Data Ingestion and Cleanup

Real-time Ingestion

Physical activity data from multiple devices is ingested into activity, exercise, and energy source tables in a uniform format designed to ensure data uniformity and scalability. These tables store hundreds of millions of rows from tens of thousands of users. Developers are expected to send activity data following our schema, which promotes scalability, maintainability, data uniformity, and standardization. This simplifies sending and processing events.

Data Quality via Cleanup

Pre-filtering - Data points from source tables are filtered on a preset window size to ensure enough data is used for creating features, biomarkers, and scores while maintaining pipeline performance.
Trivial De-duplication - Events with the same parameters (profile ID, timings, type, and value) are de-duplicated to prevent recounting the same data point during aggregations.
Complex De-duplication -
- Walking cadence - Rows that do not meet the minimum walking cadence criteria are discarded.
- Device selection - The device generating the most steps in a given day is chosen, and other step logs are filtered. This approach favors consistency over accuracy and typically selects wearables.
- Time zone parity - If a user changes time zones mid-activity, the timings are transformed to the time zone where the activity started.
Inference Tagging - Each profile is tagged with an inference ID that tracks a unique inference daily for a given batch duration.

Advanced Data Aggregation for Complex Features

Data Processing through Aggregation

Aggregation converts raw data into actionable features. We leverage aggregation to accurately combine data from different sources, time scales, and units.

Types of Aggregation
- Temporal Aggregation - Grouping data by time intervals. It is quite useful in determining trends that change over time and quite useful to understand behavioral changes in the user.
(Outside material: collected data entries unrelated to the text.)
(** [release(callback)]; [thrown] is the exception the [send] of the delete
    raises synchronously, if it does, which the [catch] clause handles. *)
Definition release (callback : CallbackId) (thrown : option JsError) (this : Lock)
    : Lock * list LockEffect :=
  if released this then (this, [])
  else if refreshing this then (setRefreshCallback this (Some callback), [])
  else
    let this1 := setReleased this true in
    let '(this2, cleared) :=
      match heartbeatTimeout this1 with
      | Some t => (setHeartbeatTimeout this1 None, [LClearTimeout t])
      | None => (this1, [])
      end in
    let params := release_params this2 in
    match thrown with
    | None => (this2, (cleared ++ [LSendDelete params callback None])%list)
    | Some e =>
        (this2,
         (cleared ++
          [LSendDelete params callback (Some e);
           LWarn ("WARNING: Failed to release lock: " +:+ errorToString e);
           LCallback callback None])%list)
    end.

(** The completion callback of the delete in [release]. *)
Definition release_done (callback : CallbackId) (error : option JsError)
    : list LockEffect :=
  match error with
  | Some e =>
      if isConditionalCheckFailed e then
        [LWarn "WARNING: Failed to release lock: ConditionalCheckFailedException.";
         LCallback callback None]
      else [LCallback callback None]
  | None => [LCallback callback None]
  end.

Definition refreshLock_params (this : Lock) (newGuid : string) (clock : Clock)
    : PutCommandInput :=
  let config := data_config (lock_config this) in
  let item :=
    withAcquiredTime (trustLocalTime config) clock
      (baseItem (partitionKey config) (data_partitionID (lock_config this))
         (leaseDuration config) (leaseUnit config) (ownerName config) newGuid clock) in
  {| put_TableName := lockTable config;
     put_Item :=
       match truthyString (sortKey config) with
       | Some sk => <[ sk := data_sortID (lock_config this) ]> item
       | None => item
       end;
     put_ConditionExpression :=
       buildAttributeExistsExpression (sortKey config)
       +:+ " and recordVersionNumber = :recordVersionNumber";
     put_ExpressionAttributeNames :=
       buildExpressionAttributeNames (partitionKey config) (sortKey config);
     put_ExpressionAttributeValues :=
       Some {[ ":recordVersionNumber" := JString (recordVersionNumber this) ]} |}.

(** [refreshLock()], run by the heartbeat timer; [newGuid] is the value of
    [crypto.randomUUID()]. *)
Definition refreshLock (newGuid : string) (clock : Clock) (this : Lock)
    : Lock * list LockEffect :=
  let this1 := setRefreshing this true in
  (this1, [LSendPut (refreshLock_params this1 newGuid clock) newGuid]).

(** The completion callback of the write in [refreshLock]; [thrown] is passed
    on to the release it may run, [timer] is the handle [setTimeout] returns
    if it is called. *)
Definition refreshLock_done (newGuid : string) (error : option JsError)
    (thrown : option JsError) (timer : TimerId) (this : Lock)
    : Lock * list LockEffect :=
  let this1 := setRefreshing this false in
  let '(this2, ran) :=
    match refreshCallback this1 with
    | Some callback => release callback thrown this1
    | None => (this1, [])
    end in
  let this3 := setRefreshCallback this2 None in
  match error with
  | Some e => (this3, (ran ++ [LEmitError e])%list)
  | None =>
      let this4 := setRecordVersionNumber this3 newGuid in
      if released this4 then (this4, ran)
      else
        (setHeartbeatTimeout this4 (Some timer),
         (ran ++ [LSetTimeout timer
                    (heartbeatPeriodMs (data_config (lock_config this4)))])%list)
  end.

(** ** A lock in its environment *)

(** The lock together with what the event loop holds for it: the armed
    timers, the writes and deletes whose completion is outstanding, and the
    next unused timer handle. *)
Record World : Type := {
  w_lock : Lock;
  w_timers : list TimerId;
  w_puts : list string;
  w_deletes : list CallbackId;
  w_nextTimer : TimerId
}.

Inductive LockEvent : Type :=
| CallRelease (callback : CallbackId) (thrown : option JsError)
| TimerFires (timer : TimerId) (newGuid : string) (clock : Clock)
| PutCompletes (newGuid : string) (error : option JsError) (thrown : option JsError)
| DeleteCompletes (callback : CallbackId) (error : option JsError).

(** Remove the first occurrence. *)
Fixpoint removeFirst (x : nat) (l : list nat) : list nat :=
  match l with
  | [] => []
  | y :: r => if Nat.eqb x y then r else y :: removeFirst x r
  end.

Fixpoint removeFirstString (x : string) (l : list string) : list string :=
  match l with
  | [] => []
  | y :: r => if String.eqb x y then r else y :: removeFirstString x r
  end.

(** The bookkeeping of the event loop for one effect. *)
Definition applyEffect (w : World) (e : LockEffect) : World :=
  match e with
  | LSendPut _ newGuid =>
      {| w_lock := w_lock w; w_timers := w_timers w;
         w_puts := (w_puts w ++ [newGuid])%list;
         w_deletes := w_deletes w; w_nextTimer := w_nextTimer w |}
  | LSendDelete _ callback None =>
      {| w_lock := w_lock w; w_timers := w_timers w; w_puts := w_puts w;
         w_deletes := (w_deletes w ++ [callback])%list;
         w_nextTimer := w_nextTimer w |}
  | LSetTimeout timer _ =>
      {| w_lock := w_lock w; w_timers := (w_timers w ++ [timer])%list;
         w_puts := w_puts w; w_deletes := w_deletes w;
         w_nextTimer := S (Nat.max timer (w_nextTimer w)) |}
  | LClearTimeout timer =>
      {| w_lock := w_lock w; w_timers := removeFirst timer (w_timers w);
         w_puts := w_puts w; w_deletes := w_deletes w;
         w_nextTimer := w_nextTimer w |}
  | LSendDelete _ _ (Some _) | LCallback _ _ | LEmitError _ | LWarn _ => w
  end.

Definition setLock (w : World) (l : Lock) : World :=
  {| w_lock := l; w_timers := w_timers w; w_puts := w_puts w;
     w_deletes := w_deletes w; w_nextTimer := w_nextTimer w |}.

Definition settle (w : World) (r : Lock * list LockEffect) : World * list LockEffect :=
  (fold_left applyEffect (snd r) (setLock w (fst r)), snd r).

(** [new Lock(config)] in an empty event loop. *)
Definition initialWorld (config : LockData) : World * list LockEffect :=
  settle {| w_lock := fst (Lock_new config 0%nat); w_timers := []; w_puts := [];
            w_deletes := []; w_nextTimer := 0%nat |}
         (Lock_new config 0%nat).

(** One turn of the event loop.  A timer fires only while it is armed, a
    completion arrives only for a command that is outstanding; [release] can
    be called at any time. *)
Definition lockStep (w : World) (ev : LockEvent) : option (World * list LockEffect) :=
  match ev with
  | CallRelease callback thrown =>
      Some (settle w (release callback thrown (w_lock w)))
  | TimerFires timer newGuid clock =>
      if bool_decide (timer ∈ w_timers w) then
        Some (settle
                {| w_lock := w_lock w; w_timers := removeFirst timer (w_timers w);
                   w_puts := w_puts w; w_deletes := w_deletes w;
                   w_nextTimer := w_nextTimer w |}
                (refreshLock newGuid clock (w_lock w)))
      else None
  | PutCompletes newGuid error thrown =>
      if bool_decide (newGuid ∈ w_puts w) then
        Some (settle
                {| w_lock := w_lock w; w_timers := w_timers w;
                   w_puts := removeFirstString newGuid (w_puts w);
                   w_deletes := w_deletes w; w_nextTimer := w_nextTimer w |}
                (refreshLock_done newGuid error thrown (w_nextTimer w) (w_lock w)))
      else None
  | DeleteCompletes callback error =>
      if bool_decide (callback ∈ w_deletes w) then
        Some (settle
                {| w_lock := w_lock w; w_timers := w_timers w; w_puts := w_puts w;
                   w_deletes := removeFirst callback (w_deletes w);
                   w_nextTimer := w_nextTimer w |}
                (w_lock w, release_done callback error))
      else None
  end.

Fixpoint lockRun (w : World) (evs : list LockEvent) : option (World * list LockEffect) :=
  match evs with
  | [] => Some (w, [])
  | ev :: rest =>
      match lockStep w ev with
      | Some (w', effs) =>
          match lockRun w' rest with
          | Some (w'', effs') => Some (w'', (effs ++ effs')%list)
          | None => None
          end
      | None => None
      end
  end.

(** The worlds a lock can be in: those an event sequence leads to from its
    construction. *)
Inductive reachable (config : LockData) : World -> Prop :=
| reachable_init : reachable config (fst (initialWorld config))
| reachable_step w ev w' effs :
    reachable config w -> lockStep w ev = Some (w', effs) -> reachable config w'.

(** ** The store's reading of a condition expression *)

(** The fragment of DynamoDB's condition grammar the client writes, with the
    parentheses it writes. *)
Inductive Condition : Type :=
| CExists (name : string)
| CNotExists (name : string)
| CEquals (attribute value : string)
| CAnd (a b : Condition)
| COr (a b : Condition)
| CParen (a : Condition).

Fixpoint render (c : Condition) : string :=
  match c with
  | CExists n => "attribute_exists(" +:+ n +:+ ")"
  | CNotExists n => "attribute_not_exists(" +:+ n +:+ ")"
  | CEquals a v => a +:+ " = " +:+ v
  | CAnd a b => render a +:+ " and " +:+ render b
  | COr a b => render a +:+ " or " +:+ render b
  | CParen a => "(" +:+ render a +:+ ")"
  end.

(** Whether the condition holds of the record stored under the command's key
    ([None]: there is none).  [#name] placeholders are resolved through
    [names], [:value] placeholders through [values]. *)
Fixpoint holds (names : gmap string string) (values : gmap string JsValue)
    (stored : option (gmap string JsValue)) (c : Condition) : bool :=
  match c with
  | CExists n =>
      match names !! n, stored with
      | Some a, Some item => bool_decide (is_Some (item !! a))
      | _, _ => false
      end
  | CNotExists n =>
      match names !! n, stored with
      | Some a, Some item => bool_decide (item !! a = None)
      | Some _, None => true
      | None, _ => false
      end
  | CEquals a v =>
      match stored, values !! v with
      | Some item, Some x => bool_decide (item !! a = Some x)
      | _, _ => false
      end
  | CAnd a b => holds names values stored a && holds names values stored b
  | COr a b => holds names values stored a || holds names values stored b
  | CParen a => holds names values stored a
  end.

(** The precondition of the insert-if-absent. *)
Definition notExistsCondition (sortKey : option string) : Condition :=
  match truthyString sortKey with
  | Some _ => CParen (CAnd (CNotExists "#partitionKey") (CNotExists "#sortKey"))
  | None => CNotExists "#partitionKey"
  end.

(** The precondition of the overwrite after the wait. *)
Definition overwriteCondition (sortKey : option string) : Condition :=
  COr (notExistsCondition sortKey)
      (CParen (CEquals "recordVersionNumber" ":recordVersionNumber")).

(** ** Counting effects, and the states in which renewal has stopped *)

Definition isDelete (e : LockEffect) : bool :=
  match e with LSendDelete _ _ _ => true | _ => false end.

Definition isCallback (e : LockEffect) : bool :=
  match e with LCallback _ _ => true | _ => false end.

Definition isCallbackOf (callback : CallbackId) (e : LockEffect) : bool :=
  match e with LCallback c _ => Nat.eqb c callback | _ => false end.

(** Effects that renew or schedule a renewal. *)
Definition renews (e : LockEffect) : bool :=
  match e with LSendPut _ _ | LSetTimeout _ _ => true | _ => false end.

Definition count (f : LockEffect -> bool) (effs : list LockEffect) : nat :=
  length (filter (fun e => f e = true) effs).

(** No timer is armed, no write is outstanding and no renewal is marked in
    flight. *)
Definition idle (w : World) : Prop :=
  w_timers w = [] /\ w_puts w = [] /\ refreshing (w_lock w) = false.

(** What holds of every reachable world. *)
Definition consistent (w : World) : Prop :=
  (refreshing (w_lock w) = true ->
     released (w_lock w) = false /\ w_timers w = [] /\ exists g, w_puts w = [g])
  /\ (refreshing (w_lock w) = false ->
        w_puts w = [] /\ refreshCallback (w_lock w) = None)
  /\ (released (w_lock w) = true -> w_timers w = [])
  /\ (released (w_lock w) = false -> w_deletes w = [])
  /\ (forall t, t ∈ w_timers w ->
        w_timers w = [t] /\ heartbeatTimeout (w_lock w) = Some t).

(** ** Sample inputs *)

Definition sample_config : FailOpenConfig :=
  {| ownerName := "worker-1"; lockTable := "locks"; partitionKey := "id";
     sortKey := None; heartbeatPeriodMs := None; leaseDuration := 10;
     leaseUnit := seconds; trustLocalTime := false; retryCount := Some 0 |}.

Definition sample_client : FailOpen :=
  {| fo_config := sample_config; fo_retryCount := 0 |}.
This can be on any scale of time from minutes (e.g. - Heart rate) to years (e.g. - Changes due to consistent physical activity).
- Spatial Aggregation - Grouping data by geographical regions over a set period. This helps in understanding trends influenced by geographical parameters, such as physical activity in different locations. This can range anywhere from locations (e.g. - Physical activity in different parks, offices, footpaths, etc.) to countries (e.g. - Observing energy burned through exercise in different countries)
A simplified example to distinguish temporal aggregation and spatial aggregation:
Let's say a young person lives in a plain region for 10 years and then moves to a mountain range for the next 10 years. Temporal aggregation would summarize their walking activity over 20 years, while spatial aggregation would highlight differences in activity between the plain and mountain regions. On average, a young person living in plain areas will have higher physical activity than an older person living on the mountains due to the difficulty of movement in the terrain.
Although there are many internal and external factors that affect a person’s physical activity, it is quite necessary to understand that even these influences can be captured by aggregated data. Taking the above example, we can also note that one dimension will indeed influence the other dimension with a lower impact. They might generally show reducing number of walking steps throughout the years due to age and change in elevation/region. While the actual factors may not be imminent and easy to figure out, temporal aggregation is still able to capture quite a lot of information.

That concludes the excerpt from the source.